Professor Michelle Brown
Professor Michelle Brown

The great insular Gospel books were often meant to be seen, as well as read, at a time when most people were not ‘literate’ in the modern sense, but were well-versed in decoding sign, symbol and image and would have heard accompanying text read aloud during performative public liturgy and preaching. They thereby participated in a shared cultural narrative with the professional religious who penned and illuminated manuscripts.
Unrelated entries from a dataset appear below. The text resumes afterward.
(** From the start to the first idle state. *)
Lemma idle_runO :
  is_Ok (StartOriginator (NewOriginator sampleOrigConfig sampleOrigSelection)).2 && deliversO OriginatorCreatedEvent startedOrig = true ->
  orig_reachable sampleOrigConfig sampleOrigSelection idleOrig.
Proof.
  unfold orig_reachable, idleOrig. set (o0 := NewOriginator sampleOrigConfig sampleOrigSelection). intros [Hs Hd]%andb_prop.
  unfold deliversO, deliverO in *. apply andb_prop in Hd as [[[Hst Hev]%andb_prop Hsv]%andb_prop Hr].
  destruct (StartOriginator o0) as [o1 r1] eqn:E1. destruct r1 as [[]| |]; [|done..].
  eapply rtc_l; [apply ostep_background, (ostep_start o0 o1 E1)|].
  assert (E2 : startedOrig = o1 <| o_events := [] |>) by (unfold startedOrig; fold o0; by rewrite E1).
  assert (E3 : o_events o1 = [OriginatorCreatedEvent]).
  { unfold StartOriginator in E1. repeat case_match; try done. by injection E1 as <-. }
  rewrite E2 in *. destruct (originatorProcessEvent OriginatorCreatedEvent (o1 <| o_events := [] |>)) as [o2 r] eqn:Eo.
  eapply rtc_l; [|by apply orig_drain_run].
  apply (ostep_event OriginatorCreatedEvent [] o1 o2 r); [done|done|done|by apply survivesO_spec].
Qed.

Lemma idleOrig_reachable : orig_reachable sampleOrigConfig sampleOrigSelection idleOrig.
Proof. apply idle_runO. vm_compute. reflexivity. Qed.

Lemma deliverO_reachable e o :
  orig_reachable sampleOrigConfig sampleOrigSelection o -> deliversO e o = true -> orig_reachable sampleOrigConfig sampleOrigSelection (deliverO e o).
Proof. intros Hr Hd. unfold orig_reachable in *. etrans; [exact Hr|by apply deliver_runO]. Qed.

Lemma tickO_reachable o :
  orig_reachable sampleOrigConfig sampleOrigSelection o -> runsO 20 (delegationLoop o) = true ->
  orig_reachable sampleOrigConfig sampleOrigSelection (tickO o).
Proof. intros Hr Hd. unfold orig_reachable in *. etrans; [exact Hr|]. eapply rtc_l; [apply ostep_background, ostep_tick|by apply orig_drain_run]. Qed.

Lemma delegatedOrig_reachable : orig_reachable sampleOrigConfig sampleOrigSelection (delegatedOrig [7%N]).
Proof.
  apply tickO_reachable; [|vm_compute; reflexivity].
  apply deliverO_reachable; [exact idleOrig_reachable|vm_compute; reflexivity].
Qed.

Lemma originator_data_consistent_witness :
  origState (delegatedOrig [7%N]) = State_Sending /\ is_Some (o_delegationLoop (delegatedOrig [7%N])).
Proof.
  assert (Hs : origState (delegatedOrig [7%N]) = State_Sending) by (vm_compute; reflexivity). split; [exact Hs|].
  apply (originator_data_consistent _ _ _ delegatedOrig_reachable). exact Hs.
Defined.

Lemma originator_follows_lifecycle_witness :
  let o := delegatedOrig [7%N] in
  onlyRemoves None o (originatorProcessEvent (assembleRequest "node1" 7 100) o).1 /\
  otxState 7%N (originatorProcessEvent (assembleRequest "node1" 7 100) o).1 = OTx.State_Assembling.
Proof.
  cbv zeta. split; [|vm_compute; reflexivity].
  destruct (originatorProcessEvent (assembleRequest "node1" 7 100) (delegatedOrig [7%N])) as [o' r] eqn:Eo.
  apply (originator_follows_lifecycle (assembleRequest "node1" 7 100) (delegatedOrig [7%N]) o' r).
  - exact (orig_reachable_ok _ _ _ delegatedOrig_reachable).
  - vm_compute. reflexivity.
  - exact Eo.
  - apply survivesO_spec. change r with (o', r).2. rewrite <- Eo. vm_compute. reflexivity.
Defined.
Together they formed complex ‘communities of reading’ which enjoyed multi-level relationships with such books – rather like film audiences today who might focus on the action of the storyline, the intertextual referencing of other works, the aesthetic imagery, the underlying symbolic and psychological meaning, or any or all of the above. For multivalence is the key to reading much of the imagery of the early Middle Ages; one could see the onion as an onion, but could peel away the layers of meaning to get into the intense flavour of the heart and also consider the symbolic meaning of the onion and what it signified.
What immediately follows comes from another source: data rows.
(* ===== verification/OrigFinal.v ===== *)
(** * How a transaction leaves its originator

    The confirmation of a transaction, in whatever state it is, sets off events that end with the
    transaction removed and the originator observing again if it was the last.

    Sources: originator/transaction/finalizing.go, originator/originating.go. *)

From S2P Require Import Prelude StateMachine Identity Selection TxTypes CoordTypes TxPropagation Sample OrigTypes OrigWorld OrigTxActions.
From S2P Require Import OrigTxMachine OrigActions OrigMachine OrigSample OrigTxLifecycle OrigTxGates OrigInvariants OrigRuns OrigDelegation.
Import Orig.
Open Scope list_scope.

Section Leaving.
Context `{OrigEnv}.

(** An action of this transaction that succeeds and queues [q]. *)
Definition queues (id : uuid) (q : list OriginatorEvent) (m : M Originator unit) : Prop :=
  forall o t, o_transactionsByID o !! id = Some t ->
  exists o', m o = (o', Ok tt) /\ o_internalQueue o' = o_internalQueue o ++ q.

Lemma queues_leaving id event action :
  action ∈ [action_CancelResolveRetry id; action_CancelCurrentAssembly id; action_CancelCurrentSign id] -> queues id [] (action event).
Proof.
  intros Hin o t Ht. split_members;
    unfold action_CancelResolveRetry, clearResolveRetrySchedule, action_CancelCurrentAssembly, action_CancelCurrentSign, cancelAssembly, cancelSign;
    rewrite (bind_ok _ _ _ _ _ (getOTx_ok id o t Ht)); case_match; eexists; (split; [reflexivity|]); simpl; by rewrite app_nil_r.
Qed.

Lemma run_exits id event o t s :
  o_transactionsByID o !! id = Some t ->
  exists o' t', executeActionRules event (onTransitionFrom (otxStateDefinitionsMap id) s) o = (o', Ok tt) /\
    o_transactionsByID o' !! id = Some t' /\ ot_stateMachine t' = ot_stateMachine t /\ o_internalQueue o' = o_internalQueue o /\
    (forall j, j <> id -> o_transactionsByID o' !! j = o_transactionsByID o !! j).
Proof.
  intros Ht. destruct (onTransitionFrom (otxStateDefinitionsMap id) s) as [|rule rules] eqn:Ex.
  { exists o, t. by split_and!. }
  assert (Hr : rules = [] /\ ar_If rule = None) by (destruct s; cbn in Ex; by simplify_eq). destruct Hr as [-> Hif].
  assert (Hin : ar_Action rule ∈ [action_CancelResolveRetry id; action_CancelCurrentAssembly id; action_CancelCurrentSign id]).
  { apply (leaving_rules id s). rewrite Ex. left. }
  destruct rule as [action cond]. simpl in Hif, Hin. subst cond.
  destruct (queues_leaving id event action Hin o t Ht) as (o' & Ha & Hq).
  assert (Hf : frameOTx false id o o').
  { change o' with (o', Ok tt : res unit).1. rewrite <- Ha. apply otxActions_frame. unfold otxActions. split_members; list_member. }
  pose proof (fr_self _ _ _ _ Hf) as Hs. rewrite Ht in Hs. destruct (o_transactionsByID o' !! id) as [t'|] eqn:Ht'; [|done].
  exists o', t'. split_and!; [|done|by apply Hs|by rewrite Hq, app_nil_r|by apply Hf].
  change (MkActionRule action None) with (Act action). by rewrite (exec_act _ _ _ _ _ Ha).
Qed.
Professor Michelle Brown (far right) with some of the TCD Library staff, academic staff and students in attendance at her masterclass
Professor Michelle Brown (far right) with some of the TCD Library staff, academic staff and students in attendance at her masterclass

As a Visiting Fellow of the Trinity Long Room Hub I have spent some time examining the Library’s insular manuscripts; as part of this work I led a masterclass comprising library curators and conservators, faculty, researchers and students, who gathered as a ‘community of reading’ to share their perspectives and views on the Garland of Howth, a manuscript which was supposed to have been owned by the monastery of Ireland’s Eye, Howth, at the dawn of the early modern age. The Garland was not as splendid as the Book of Kells or the Book of Lindisfarne, which were made as foci of leading pilgrimage cults, and is not as well preserved, but it would have been impressive in its own right. Discussion of the materiality of its script, decoration and codicology led the class to consider it as perhaps a product of the ninth century, exhibiting early Viking influence, with some intriguing stylistic affiliations to other works associated with the Irish West Midlands, focusing on Birr, Roscrea and Lorrha. The excavation of such complex artefacts serves as a portal into their age and a mirror of how we approach them today, and together our applied vision led us to look back beyond the book’s provenance and further afield than Dublin and Island’s Eye itself.

My warmest thanks go to Dr Laura Cleaver of the TCD Art History Dept and to other colleagues in TCD, and other leading cultural institutions in Dublin for facilitating my stay.